Last year, we became big fans of the Netflix show "13 Reasons Why". This week we watched a similar show called "The End of the F***king World". It's a British show about two teenagers....a boy who thinks he's a psychopath and a girl in search of her father. In fact, the boy reminds me so much of Bud Cort's character from the 1971 movie "Harold and Maude". It's funny, bizarre and we were totally hooked at the very first episode. It's only 8 episodes and each is only 20 minutes. It was so good that my only hope is that they do not ruin it by coming out with a Season 2.

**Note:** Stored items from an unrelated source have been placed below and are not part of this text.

(** * Client-side metadata cache of kudu/client/meta_cache.cc

    A shallow embedding of the tablet-location cache (RemoteTablet,
    MetaCacheEntry, MetaCache), of the key- and id-based lookups and of the
    leader picker, followed by the properties stated about them.

    Conventions.  A method becomes a function of the object (and of the
    cache) that returns the new one; a method runs as one step, as under the
    lock it takes, and what other threads do shows between steps.  A [CHECK]
    that fails, and an [...OrDie] helper that dies, is the result [Abort] (or
    [None]); a [DCHECK] is compiled out.  Pointers to objects that are owned
    under a key and never freed (tablet servers by uuid, tablets by id) are
    the keys.  The clock is an argument, [now].  Log output is left out. *)

From Stdlib Require Import String Ascii List Bool ZArith Lia.
From stdpp Require Import gmap strings list fin_maps pretty.
Import ListNotations.

Local Open Scope string_scope.
Local Open Scope Z_scope.

(** ** Partition keys

    Partition keys are [std::string]s compared with the operators of
    [std::string]: lexicographic order on unsigned bytes, which is
    [String.compare]. *)

Module Key.

Definition ltb (a b : string) : bool := String.ltb a b.
Definition leb (a b : string) : bool := String.leb a b.
Definition empty (a : string) : bool :=
  match a with EmptyString => true | String _ _ => false end.

End Key.

Declare Scope key_scope.
Delimit Scope key_scope with key.
Infix "<?" := Key.ltb : key_scope.
Infix "<=?" := Key.leb : key_scope.

(** ** Statuses and outcomes *)

(** Modelled from the spec: [kudu::Status] (kudu/util/status.h is not part of
    the sources): a code and a message.  [CloneAndPrepend] keeps the code and
    puts its argument, followed by a colon, in front of the message. *)
Inductive StatusCode : Type :=
| kOk | kNotFound | kCorruption | kIncomplete | kTimedOut
| kNetworkError | kServiceUnavailable | kRemoteError | kAborted.

Record Status : Type := mkStatus { code : StatusCode; message : string }.

Global Instance StatusCode_eq_dec : EqDecision StatusCode.
Proof. solve_decision. Defined.
Global Instance Status_eq_dec : EqDecision Status.
Proof. solve_decision. Defined.

Module Status.
Definition OK : Status := mkStatus kOk "".
Definition NotFound (msg : string) : Status := mkStatus kNotFound msg.
Definition Corruption (msg : string) : Status := mkStatus kCorruption msg.
Definition Incomplete (msg : string) : Status := mkStatus kIncomplete msg.
Definition TimedOut (msg : string) : Status := mkStatus kTimedOut msg.

(** The two-argument constructors join both parts with a colon. *)
Definition join (msg msg2 : string) : string :=
  if Key.empty msg2 then msg else msg +:+ ": " +:+ msg2.
Definition NotFound2 (msg msg2 : string) : Status := mkStatus kNotFound (join msg msg2).

Definition ok (s : Status) : bool := bool_decide (code s = kOk).
Definition IsIncomplete (s : Status) : bool := bool_decide (code s = kIncomplete).
Definition IsServiceUnavailable (s : Status) : bool :=
  bool_decide (code s = kServiceUnavailable).

Definition CloneAndPrepend (msg : string) (s : Status) : Status :=
  if ok s then s else mkStatus (code s) (join msg (message s)).
End Status.

(** The result of running a function on a state of type [S]: it returns
    [Status::OK()] and a value, or it returns another status, or a [CHECK]
    (or an [...OrDie] helper of gutil/map-util.h) stops the process.  The
    state is kept in the first two cases: a function that fails may have
    changed it before. *)
Inductive outcome (S A : Type) : Type :=
| Done (a : A) (st : S)
| Fail (s : Status) (st : S)
| Abort.
Arguments Done {S A} a st.
Arguments Fail {S A} s st.
Arguments Abort {S A}.

Definition bind {S A B : Type} (m : outcome S A) (k : A -> S -> outcome S B) : outcome S B :=
  match m with
  | Done a st => k a st
  | Fail s st => Fail s st
  | Abort => Abort
  end.

(** ** Messages of the master *)

(** Modelled from the spec: the protobuf messages of
    kudu/master/master.proto and kudu/consensus/metadata.proto (generated
    headers, not part of the sources), with the fields section 6 of the
    specification lists. *)
Inductive Role : Type := LEADER | FOLLOWER | LEARNER | NON_PARTICIPANT.

Global Instance Role_eq_dec : EqDecision Role.
Proof. solve_decision. Defined.

Record HostPortPB : Type := mkHostPortPB {
  pb_host : string;
  pb_port : Z               (* uint32 *)
}.

Record TSInfoPB : Type := mkTSInfoPB {
  permanent_uuid : string;
  rpc_addresses : list HostPortPB;
  pb_location : string;
  pb_unix_domain_socket_path : option string
}.

Record DeprecatedReplicaPB : Type := mkDeprecatedReplicaPB {
  dr_ts_info : TSInfoPB;
  dr_role : Role
}.

Record InternedReplicaPB : Type := mkInternedReplicaPB {
  ts_info_idx : N;          (* uint32 *)
  ir_role : Role
}.

Record TabletLocationsPB : Type := mkTabletLocationsPB {
  pb_tablet_id : string;
  pb_partition_key_start : string;
  pb_partition_key_end : string;
  deprecated_replicas : list DeprecatedReplicaPB;
  interned_replicas : list InternedReplicaPB
}.

Record GetTableLocationsResponsePB : Type := mkGetTableLocationsResponsePB {
  ttl_millis : Z;
  tablet_locations : list TabletLocationsPB;
  ts_infos : list TSInfoPB;
  error : option Status
}.

(** [GetTabletLocationsResponsePB] has the same repeated fields and no TTL. *)
Record GetTabletLocationsResponsePB : Type := mkGetTabletLocationsResponsePB {
  id_tablet_locations : list TabletLocationsPB;
  id_ts_infos : list TSInfoPB;
  id_error : option Status
}.

(** ** RemoteTabletServer

    A [RemoteTabletServer*] is owned by the registry under its uuid and is
    never freed, one object per uuid: the pointer is modelled by the uuid. *)
(** Modelled from the spec: [HostPort] of kudu/util/net/net_util.h (not part
    of the sources), the [(host, port)] advertisement of a server; its port
    is a [uint16_t]. *)
Record HostPort : Type := mkHostPort {
  host : string;
  port : Z                  (* uint16_t *)
}.

Record RemoteTabletServer : Type := mkRemoteTabletServer {
  uuid_ : string;
  rpc_hostports_ : list HostPort;
  location_ : string;
  unix_domain_socket_path_ : option string
}.

Definition ts_ptr : Type := string.

Module RemoteTabletServer.
(** [rpc_hostports_.emplace_back(hostport_pb.host(), hostport_pb.port())]:
    the 32-bit port of the message is passed for the 16-bit port of
    [HostPort], which keeps its low 16 bits. *)
Definition emplace (hostport_pb : HostPortPB) : HostPort :=
  {| host := pb_host hostport_pb; port := pb_port hostport_pb mod 65536 |}.

(** [RemoteTabletServer::Update]; the [CHECK_EQ] on the uuid aborts. *)
Definition Update (pb : TSInfoPB) (ts : RemoteTabletServer) : option RemoteTabletServer :=
  if decide (permanent_uuid pb = uuid_ ts) then
    Some {| uuid_ := uuid_ ts;
            rpc_hostports_ := map emplace (rpc_addresses pb);
            location_ := pb_location pb;
            unix_domain_socket_path_ := pb_unix_domain_socket_path pb |}
  else None.

(** The constructor: [uuid_(pb.permanent_uuid())] then [Update(pb)]. *)
Definition make (pb : TSInfoPB) : RemoteTabletServer :=
  {| uuid_ := permanent_uuid pb;
     rpc_hostports_ := map emplace (rpc_addresses pb);
     location_ := pb_location pb;
     unix_domain_socket_path_ := pb_unix_domain_socket_path pb |}.
End RemoteTabletServer.

(** ** RemoteTablet *)

Record RemoteReplica : Type := mkRemoteReplica {
  ts : ts_ptr;
  role : Role;
  failed : bool
}.

Global Instance RemoteReplica_eq_dec : EqDecision RemoteReplica.
Proof. solve_decision. Defined.

Record RemoteTablet : Type := mkRemoteTablet {
  tablet_id_ : string;
  partition_key_start : string;
  partition_key_end : string;
  replicas_ : list RemoteReplica;
  stale_ : bool
}.

(** [TabletServerMap], the type of [ts_cache_]: uuid to server pointer. *)
Abbreviation TabletServerMap := (gmap string ts_ptr).

Module RemoteTablet.

(** [new RemoteTablet(tablet_id, partition)] *)
Definition make (id lower upper : string) : RemoteTablet :=
  {| tablet_id_ := id; partition_key_start := lower; partition_key_end := upper;
     replicas_ := []; stale_ := false |}.

Definition set_replicas (t : RemoteTablet) (rs : list RemoteReplica) (st : bool) : RemoteTablet :=
  {| tablet_id_ := tablet_id_ t;
     partition_key_start := partition_key_start t;
     partition_key_end := partition_key_end t;
     replicas_ := rs; stale_ := st |}.

(** First loop of [Refresh]: the old-style replicas.  [FindOrDie] aborts
    when the uuid is not in [tservers]. *)
Fixpoint add_deprecated (tservers : TabletServerMap) (rs : list DeprecatedReplicaPB)
    (replicas : list RemoteReplica) : outcome unit (list RemoteReplica) :=
  match rs with
  | [] => Done replicas tt
  | r :: rs' =>
      match tservers !! permanent_uuid (dr_ts_info r) with
      | None => Abort
      | Some p =>
          add_deprecated tservers rs'
            (replicas ++ [ {| ts := p; role := dr_role r; failed := false |} ])
      end
  end.
(** C3. A non-empty buffer added while the table holds [MaxIovs] entries is
    copied behind the bytes of the overflow buffer, and the last descriptor
    of the table is rewritten: its base is the address of the first byte of
    the overflow buffer as it is now, its length the new length of the
    overflow buffer.  With [MaxIovs = 2], adding [01 02], [03 04 05] and
    [06 07 08 09] builds two descriptors, with the ranges [01 02] and
    [03 04 05 06 07 08 09]. *)
Theorem C3_merge_mode MaxIovs spare h0 bufs buf h w m a b c :
  (1 ≤ MaxIovs)%Z →
  Forall (slice_ok h0) bufs →
  slice_ok h0 buf →
  0 < len buf →
  adds MaxIovs spare bufs (h0, zero_Builder) = Ok (tt, (h, w)) →
  Z.of_nat (length (iovec w)) = MaxIovs →
  slice_ok m a → slice_ok m b → slice_ok m c →
  slice_bytes m a = [x01; x02] →
  slice_bytes m b = [x03; x04; x05] →
  slice_bytes m c = [x06; x07; x08; x09] →
  (∃ h' ov',
     Add MaxIovs spare buf (h, w)
       = Ok (tt, (h', {| iovec := take (length (iovec w) - 1) (iovec w)
                                    ++ [{| Base := data ov'; Len := len ov' |}];
                         overflow := ov' |}))
     ∧ slice_ok h' ov'
     ∧ len ov' = len (overflow w) + len buf
     ∧ slice_bytes h' ov' = slice_bytes h (overflow w) ++ slice_bytes h0 buf
     ∧ extends h0 h')
  ∧ (∃ t h' w',
       (adds 2 spare [a; b; c] ;; Build) (m, zero_Builder) = Ok (t, (h', w'))
       ∧ ranges h' t = Some [[x01; x02]; [x03; x04; x05; x06; x07; x08; x09]]).
Proof.
  intros HM Hall Hbuf Hpos Hrun Hfull Ha Hb Hc Ea Eb Ec. split.
  - pose proof (run_reach_eq _ _ _ _ _ _ HM Hall Hrun) as Hr.
    destruct (reach_full _ _ _ _ _ Hr ltac:(lia))
      as (t & old & Ht & Hext & Hov & Hmode).
    destruct w as [tbl ov]. simpl in *. subst tbl.
    destruct (merge_step MaxIovs spare h0 h t old ov buf)
      as (h' & ov' & Hadd & Hok' & Hlen' & Hbytes' & Hext' & _); try done; [lia|].
    exists h', ov'. split; [|done].
    rewrite Hadd, length_app. simpl.
    by rewrite Nat.add_sub, take_app_length.
  - assert (Forall (slice_ok m) [a; b; c]) as Habc
      by (repeat first [apply Forall_nil_2 | apply Forall_cons_2; [done|]]).
    assert (nonempties [a; b; c] = [a; b; c]) as Hne.
    { pose proof (length_slice_bytes _ _ Ha) as La.
      pose proof (length_slice_bytes _ _ Hb) as Lb.
      pose proof (length_slice_bytes _ _ Hc) as Lc.
      rewrite Ea in La. rewrite Eb in Lb. rewrite Ec in Lc. simpl in *.
      unfold nonempties. by rewrite !filter_cons_True, filter_nil by lia. }
    destruct (run_reach 2 spare m [a; b; c] ltac:(lia) Habc) as (h' & w' & Hrun' & Hr).
    rewrite Hne in Hr.
    exists (iovec w'), h', w'. split; [unfold bind; by rewrite Hrun'|].
    destruct (reach_ranges _ _ _ _ _ Hr Habc)
      as [(Hlt & _) | (pre & post & Happ & Hpre & _ & _ & _ & _ & _ & -> & _)].
    + simpl in Hlt. lia.
    + destruct pre as [|p [|p' pre]]; simpl in Hpre; try lia.
      injection Happ as <- <-. simpl. by rewrite Ea, Eb, Ec.
Qed.

Lemma C3_merge_mode_witness :
  (1 ≤ 2)%Z
  ∧ Forall (slice_ok Scenario.mem) [Scenario.buf_a; Scenario.buf_b]
  ∧ slice_ok Scenario.mem Scenario.buf_c
  ∧ 0 < len Scenario.buf_c
  ∧ adds 2 Scenario.doubling [Scenario.buf_a; Scenario.buf_b]
      (Scenario.mem, zero_Builder)
    = Ok (tt, (Scenario.mem,
               {| iovec := [borrowed Scenario.buf_a; borrowed Scenario.buf_b];
                  overflow := seed Scenario.buf_b |}))
  ∧ (∃ h' ov',
       Add 2 Scenario.doubling Scenario.buf_c
         (Scenario.mem,
          {| iovec := [borrowed Scenario.buf_a; borrowed Scenario.buf_b];
             overflow := seed Scenario.buf_b |})
       = Ok (tt, (h', {| iovec := [borrowed Scenario.buf_a;
                                   {| Base := data ov'; Len := len ov' |}];
                         overflow := ov' |}))
       ∧ slice_ok h' ov'
       ∧ len ov' = 3 + 4
       ∧ slice_bytes h' ov' = [x03; x04; x05] ++ [x06; x07; x08; x09]
       ∧ extends Scenario.mem h')
  ∧ (∃ t h' w',
       (adds 2 Scenario.doubling [Scenario.buf_a; Scenario.buf_b; Scenario.buf_c]
        ;; Build) (Scenario.mem, zero_Builder) = Ok (t, (h', w'))
       ∧ ranges h' t = Some [[x01; x02]; [x03; x04; x05; x06; x07; x08; x09]]).
Proof.
  assert (1 ≤ 2)%Z as H1 by lia.
  assert (Forall (slice_ok Scenario.mem) [Scenario.buf_a; Scenario.buf_b]) as H2
    by slices_ok_tac.
  assert (slice_ok Scenario.mem Scenario.buf_a) as Ha by slice_ok_tac.
  assert (slice_ok Scenario.mem Scenario.buf_b) as Hb by slice_ok_tac.
  assert (slice_ok Scenario.mem Scenario.buf_c) as Hc by slice_ok_tac.
  assert (0 < len Scenario.buf_c) as H4 by (simpl; lia).
  assert (adds 2 Scenario.doubling [Scenario.buf_a; Scenario.buf_b]
            (Scenario.mem, zero_Builder)
          = Ok (tt, (Scenario.mem,
                     {| iovec := [borrowed Scenario.buf_a; borrowed Scenario.buf_b];
                        overflow := seed Scenario.buf_b |}))) as H5 by reflexivity.
  split; [exact H1|]. split; [exact H2|]. split; [exact Hc|]. split; [exact H4|].
  split; [exact H5|].
  exact (C3_merge_mode 2 Scenario.doubling Scenario.mem _ Scenario.buf_c _ _
           Scenario.mem Scenario.buf_a Scenario.buf_b Scenario.buf_c
           H1 H2 Hc H4 H5 eq_refl Ha Hb Hc eq_refl eq_refl eq_refl).
Defined.

(** C4. For every sequence of non-empty buffers whose count is at most
    [MaxIovs], [Build] returns exactly one descriptor per buffer, in the
    order of the [Add] calls, each with the address of the first byte of its
    buffer as base and the length of its buffer as length. *)
Theorem C4_one_descriptor_per_buffer MaxIovs spare h0 bufs :
  Forall (λ buf, 0 < len buf ≤ cap buf) bufs →
  (Z.of_nat (length bufs) ≤ MaxIovs)%Z →
  ∃ w,
    (adds MaxIovs spare bufs ;; Build) (h0, zero_Builder)
      = Ok (map (λ buf, {| Base := data buf; Len := len buf |}) bufs, (h0, w)).
Proof.
  intros Hall Hlen.
  destruct (adds_direct MaxIovs spare bufs h0 zero_Builder Hall) as [ov Hrun];
    [simpl; lia|].
  eexists. unfold bind. rewrite Hrun. reflexivity.
Qed.

Lemma C4_one_descriptor_per_buffer_witness :
  Forall (λ buf, 0 < len buf ≤ cap buf) [Scenario.buf_a; Scenario.buf_b; Scenario.buf_c]
  ∧ (Z.of_nat (length [Scenario.buf_a; Scenario.buf_b; Scenario.buf_c]) ≤ 3)%Z
  ∧ ∃ w,
      (adds 3 Scenario.tight [Scenario.buf_a; Scenario.buf_b; Scenario.buf_c] ;; Build)
        (Scenario.mem, zero_Builder)
      = Ok (map (λ buf, {| Base := data buf; Len := len buf |})
              [Scenario.buf_a; Scenario.buf_b; Scenario.buf_c], (Scenario.mem, w)).
Proof.
  assert (Forall (λ buf, 0 < len buf ≤ cap buf)
            [Scenario.buf_a; Scenario.buf_b; Scenario.buf_c]) as H1
    by (repeat first [apply Forall_nil_2 | apply Forall_cons_2; [simpl; lia|]]).
  assert (Z.of_nat (length [Scenario.buf_a; Scenario.buf_b; Scenario.buf_c]) ≤ 3)%Z
    as H2 by (simpl; lia).
  split; [exact H1|]. split; [exact H2|].
  exact (C4_one_descriptor_per_buffer 3 Scenario.tight Scenario.mem _ H1 H2).
Defined.

(** C5. From the empty builder the table never holds more than [MaxIovs]
    descriptors, after every [Add] call; and when more than [MaxIovs]
    non-empty buffers were added, [Build] returns exactly [MaxIovs]
    descriptors. *)
Theorem C5_table_bound MaxIovs spare h0 bufs :
  (1 ≤ MaxIovs)%Z →
  Forall (slice_ok h0) bufs →
  ∃ t h w,
    (adds MaxIovs spare bufs ;; Build) (h0, zero_Builder) = Ok (t, (h, w))
    ∧ (0 ≤ Z.of_nat (length t) ≤ MaxIovs)%Z
    ∧ ((MaxIovs < Z.of_nat (length (nonempties bufs)))%Z →
       Z.of_nat (length t) = MaxIovs).
Proof.
  intros HM Hall.
  destruct (run_reach MaxIovs spare h0 bufs HM Hall) as (h & w & Hrun & Hr).
  pose proof (reach_length _ _ _ _ _ Hr (Forall_nonempties _ _ Hall)) as Hlen.
  exists (iovec w), h, w. split; [|lia].
  unfold bind. by rewrite Hrun.
Qed.

Lemma C5_table_bound_witness :
  (1 ≤ 2)%Z
  ∧ Forall (slice_ok Scenario.mem) [Scenario.buf_a; Scenario.buf_b; Scenario.buf_c]
  ∧ ∃ t h w,
      (adds 2 Scenario.tight [Scenario.buf_a; Scenario.buf_b; Scenario.buf_c] ;; Build)
        (Scenario.mem, zero_Builder) = Ok (t, (h, w))
      ∧ (0 ≤ Z.of_nat (length t) ≤ 2)%Z
      ∧ ((2 < Z.of_nat (length (nonempties
                 [Scenario.buf_a; Scenario.buf_b; Scenario.buf_c])))%Z →
         Z.of_nat (length t) = 2%Z).
Proof.
  assert (1 ≤ 2)%Z as H1 by lia.
  assert (Forall (slice_ok Scenario.mem) [Scenario.buf_a; Scenario.buf_b; Scenario.buf_c])
    as H2 by slices_ok_tac.
  split; [exact H1|]. split; [exact H2|].
  exact (C5_table_bound 2 Scenario.tight Scenario.mem _ H1 H2).
Defined.

(** C6. [Add] of a zero-length buffer is a no-op in every state of the
    builder: no descriptor, and table, overflow buffer and heap as before.
    [Build] on a fresh builder returns the empty table, and so it does after
    any number of zero-length [Add]s. *)
Theorem C6_empty_add_is_noop MaxIovs spare buf σ bufs h :
  len buf = 0 →
  Forall (λ b, len b = 0) bufs →
  Add MaxIovs spare buf σ = Ok (tt, σ)
  ∧ Build (h, zero_Builder) = Ok ([], (h, zero_Builder))
  ∧ (adds MaxIovs spare bufs ;; Build) (h, zero_Builder)
    = Ok ([], (h, zero_Builder)).
Proof.
  intros Hbuf Hall. split; [by apply Add_empty|]. split; [done|].
  unfold bind. by rewrite adds_empty.
Qed.

Lemma C6_empty_add_is_noop_witness :
  len Scenario.buf_e = 0
  ∧ Forall (λ b, len b = 0) [nil_slice; Scenario.buf_e; nil_slice]
  ∧ Add 8 Scenario.doubling Scenario.buf_e
      (Scenario.mem, {| iovec := [borrowed Scenario.buf_a]; overflow := nil_slice |})
    = Ok (tt, (Scenario.mem,
               {| iovec := [borrowed Scenario.buf_a]; overflow := nil_slice |}))
  ∧ Build (Scenario.mem, zero_Builder) = Ok ([], (Scenario.mem, zero_Builder))
  ∧ (adds 8 Scenario.doubling [nil_slice; Scenario.buf_e; nil_slice] ;; Build)
      (Scenario.mem, zero_Builder)
    = Ok ([], (Scenario.mem, zero_Builder)).
Proof.
  assert (len Scenario.buf_e = 0) as H1 by reflexivity.
  assert (Forall (λ b, len b = 0) [nil_slice; Scenario.buf_e; nil_slice]) as H2
    by (repeat first [apply Forall_nil_2 | apply Forall_cons_2; [reflexivity|]]).
  split; [exact H1|]. split; [exact H2|].
  exact (C6_empty_add_is_noop 8 Scenario.doubling Scenario.buf_e _ _ Scenario.mem H1 H2).
Defined.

We've been eating a lot of comfort food in January. This recipe is one of our favorites and we serve it up with a big helping of Basmati rice.


For the Fajitas
2 lbs ground pork
6 minced garlic cloves
2 large minced shallots
1 large jalapeno, seeded and minced
Juice of one lime 
2 tablespoons of Asian fish sauce
1 teaspoon brown sugar
1 teaspoon Sriracha (chile sauce)
1 tablespoon vegetable oil
1/2 cup chopped cilantro
1/2 cup chopped mint
1/2 cup chopped basil
Salt and ground pepper to taste
One package of 6-inch flour tortillas

Lime wedges
Scallions, chopped
Red onions, sliced thin
Mung bean sprouts
Sliced radishes
Salted peanuts
Sriracha sauce


  1. In a bowl, mix pork, garlic, shallots and jalapeno.
  2. In a separate small bowl, mix lime juice, fish sauce, brown sugar and Sriracha.
  3. In a skillet, heat oil. Add the pork mixture and cook over high heat, stirring to break up the meat, until no pink remains(about 5 minutes).
  4. Remove from heat and stir in lime mixture. Let stand for 5 minutes.Transfer meat to a bowl. Stir in herbs and season with salt and pepper. Spoon mixture into flour tortillas and serve with accompaniments. 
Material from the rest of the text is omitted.